A Phase 2 Study to Evaluate the Efficacy & Safety of Relebactam (REL) + Imipenem

Abstract

Background: REL (MK-7655) is a novel Class A & C ß-lactamase inhibitor intended for use with IMI for treatment of Gram-negative bacterial infections. REL restores imipenem activity against resistant Klebsiella & Pseudomonas strains. Methods: In this multicenter double-blind study, subjects ≥18 years of age with cIAI were randomized (1:1:1) to REL 250mg, REL 125mg, or placebo (pbo), each given IV with IMI every 6 hours for 4-14 days. Efficacy was evaluated at discontinuation of IV therapy (DCIV), early follow-up (EFU) & late follow-up (LFU) using test of non-inferiority (NI) with margin of 15%. The primary efficacy endpoint was the % of microbiologically evaluable (ME) subjects with favorable clinical response (CR) at DCIV. Safety analyses focused on adverse events (AEs) within 14 days of end of therapy.
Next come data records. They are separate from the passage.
(** Reading the inputs of a merge, and merging them. *)
Lemma compact_inputs_ok d v m c t inputs :
  let srcs := (λ meta, c (id meta)) <$> inputs in
  version_inv d m v c → version_fits v c → tiers v !! t = Some inputs →
  fold_m inputs (0, []) (open_input d) m = (Ok (0 + blen (concat srcs), srcs), m) ∧
  MergeIter.collect (E:=CompactionError) (MergeIter.new srcs) = Ok (merged srcs).
Proof.
  intros srcs Hv (Hw & _) Ht. destruct (tier_weights c v t inputs Ht) as [Hs Hsplit].
  pose proof (weights_nonneg (concat (tlists c (take t (tiers v))))) as H1.
  pose proof (weights_nonneg (concat (tlists c (drop (S t) (tiers v))))) as H2.
  fold (tweight c (take t (tiers v))) (tweight c (drop (S t) (tiers v))) in H1, H2.
  pose proof (weights_length (concat srcs)) as Hl. fold srcs in Hs. split.
  - apply (open_inputs_ok d m c inputs 0 []); [|lia|fold srcs; lia].
    intros meta Hm. by destruct (vi_tables _ _ _ _ Hv meta (tier_tables v t inputs meta Ht Hm)).
  - apply MergeSpec.collect_ok, Forall_forall. intros l (meta & -> & Hm)%list_elem_of_fmap.
    by destruct (vi_tables _ _ _ _ Hv meta (tier_tables v t inputs meta Ht Hm)) as ((? & ? & ? & _ & _ & ?) & _).
Qed.

(** ** One merge *)

Section merge.
Context (d : path) (v : Version) (m : memfs) (c : Z → list Entry) (t : nat) (inputs : list TableMeta).
Context (Hv : version_inv d m v c) (Hfit : version_fits v c) (Ht : tiers v !! t = Some inputs).

Abbreviation pre := (take t (tiers v)).
Abbreviation post := (drop (S t) (tiers v)).
Abbreviation oid := (next_table_id v).
(** What the merge writes, if anything, and the version it makes. *)
Definition merge_out : list Entry := output (output_is_bottom v t) ((λ meta, c (id meta)) <$> inputs).
Definition merge_table : option (list Entry) := match merge_out with [] => None | _ => Some merge_out end.
Definition merge_version : Version :=
  match meta_of oid <$> merge_table with Some meta => compacted v t meta | None => cleared v t end.
Definition merge_contents : Z → list Entry := upd c oid (default [] merge_table).

Lemma tier_split : tiers v = pre ++ inputs :: post.
Proof. symmetry. by apply take_drop_middle. Qed.
Lemma merge_id_room : 1 ≤ oid ≤ 2 ^ 31.
Proof. destruct Hfit as (_ & ? & ? & _). pose proof (blen_nonneg (all_tables v)). lia. Qed.
Lemma merge_table_Some o : merge_table = Some o → o = merge_out ∧ o ≠ [].
Proof. unfold merge_table. destruct merge_out; [done|]. by intros [= <-]. Qed.

Lemma merge_out_sub kv : kv ∈ merge_out → kv ∈ concat (tlists c [inputs]).
Proof.
  intros Hkv%output_sub. unfold tlists, newest_first. simpl. rewrite app_nil_r.
  apply elem_of_concat in Hkv as (l & (meta & -> & Hm)%list_elem_of_fmap & Hkv).
  apply elem_of_concat. exists (c (id meta)). split; [|done].
  apply (list_elem_of_fmap_2 (λ meta, c (id meta))). by apply elem_of_reverse.
Qed.
Lemma merge_out_seqs : Forall seq_ok merge_out.
Proof.
  destruct Hfit as (_ & _ & _ & Hseq).
  apply Forall_forall. intros kv Hkv%merge_out_sub. apply elem_of_concat in Hkv as (l & (meta & Hm & ->)%elem_of_tlists & Hkv).
  simpl in Hm. rewrite app_nil_r in Hm.
  pose proof (vi_seq _ _ _ _ Hv meta kv (tier_tables v t inputs meta Ht Hm) Hkv). unfold seq_ok. lia.
Qed.
Lemma merge_out_weights : weights merge_out ≤ tweight c [inputs].
Proof. destruct (tier_weights c v t inputs Ht) as [<- _]. apply output_weights. Qed.
(** Tombstones go only where nothing is below. *)
Lemma merge_bottom : output_is_bottom v t = true → concat post = [].
Proof.
  intros Hd. pose proof (output_is_bottom_spec v t Hd) as Hb.
  assert (Hn : ∀ x, x ∉ concat post); [|by destruct (concat post) as [|x l]; [|destruct (Hn x); left]].
  intros x (tier & Htier & Hx)%elem_of_concat. apply list_elem_of_lookup in Htier as [i Hi]. rewrite lookup_drop in Hi.
  rewrite (Hb (S t + i)%nat tier) in Hx; [by apply elem_of_nil in Hx|lia|done].
Qed.

Lemma compact_prepare_run : m !! table_path d oid = None →
  ∃ bs, let m1 := <[table_path d oid := bs]> m in
    compact_prepare d v t m = (Ok merge_version, m1) ∧ ∀ o, merge_table = Some o → holds_table m1 (table_path d oid) o.
Proof.
  intros Hfree. destruct (compact_inputs_ok d v m c t inputs Hv Hfit Ht) as [Hread Hmerge].
  set (srcs := (λ meta, c (id meta)) <$> inputs) in *. set (n := 0 + blen (concat srcs)) in *.
  assert (Hn : 0 ≤ n ≤ 2 ^ 27 ∧ weights merge_out ≤ 2 ^ 30).
  { destruct Hfit as (Hw & _). destruct (tier_weights c v t inputs Ht) as [Hs Hsplit]. fold srcs in Hs.
    pose proof (weights_nonneg (concat (tlists c pre))) as H1. pose proof (weights_nonneg (concat (tlists c post))) as H2.
    fold (tweight c pre) in H1. fold (tweight c post) in H2. pose proof merge_out_weights.
    pose proof (weights_length (concat srcs)). pose proof (blen_nonneg (concat srcs)). lia. }
  assert (Hwrite : ∃ bs, write_table (table_path d oid) oid n merge_out m =
      (Ok (meta_of oid <$> merge_table), <[table_path d oid := bs]> m) ∧
      ∀ o, merge_table = Some o → holds_table (<[table_path d oid := bs]> m) (table_path d oid) o).
  { unfold merge_table. destruct (decide (merge_out = [])) as [->|Hne].
    - exists []. split; [by apply write_table_empty; [|lia]|done].
    - destruct (write_table_ok (table_path d oid) oid n merge_out m) as (bs & Hwt & Hh);
        [done|done|apply output_sorted|apply merge_out_seqs|lia|lia|].
      exists bs. destruct merge_out; [done|]. split; [exact Hwt|]. by intros o [= <-]. }
  destruct Hwrite as (bs & Hwt & Hh). exists bs. split; [|done].
  unfold compact_prepare. rewrite Ht. cbn [expect]. rewrite bind_ret.
  erewrite bind_ok by exact Hread. cbn beta iota. erewrite bind_ok by (unfold of_outcome; by rewrite Hmerge).
  by erewrite bind_ok by exact Hwt.
Qed.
Results: 351 subjects were randomized, 347 were treated, and 255 (73%) were in the ME population at DCIV (55% male, mean age 49 years). The most common diagnoses were complicated appendicitis (53%) & complicated cholecystitis (17%). 27 (~10%) of ME subjects had imipenem-resistant Gram-negative infections at baseline. Efficacy & safety outcomes were similar across treatment groups. The % with favorable CR at DCIV was higher for REL 250mg (96.3%) & REL 125mg (98.8%) vs pbo (95.2%). NI was achieved. Conclusions: Both REL doses + IMI were at least as effective as IMI alone with respect to CR rate at DCIV & were generally well tolerated.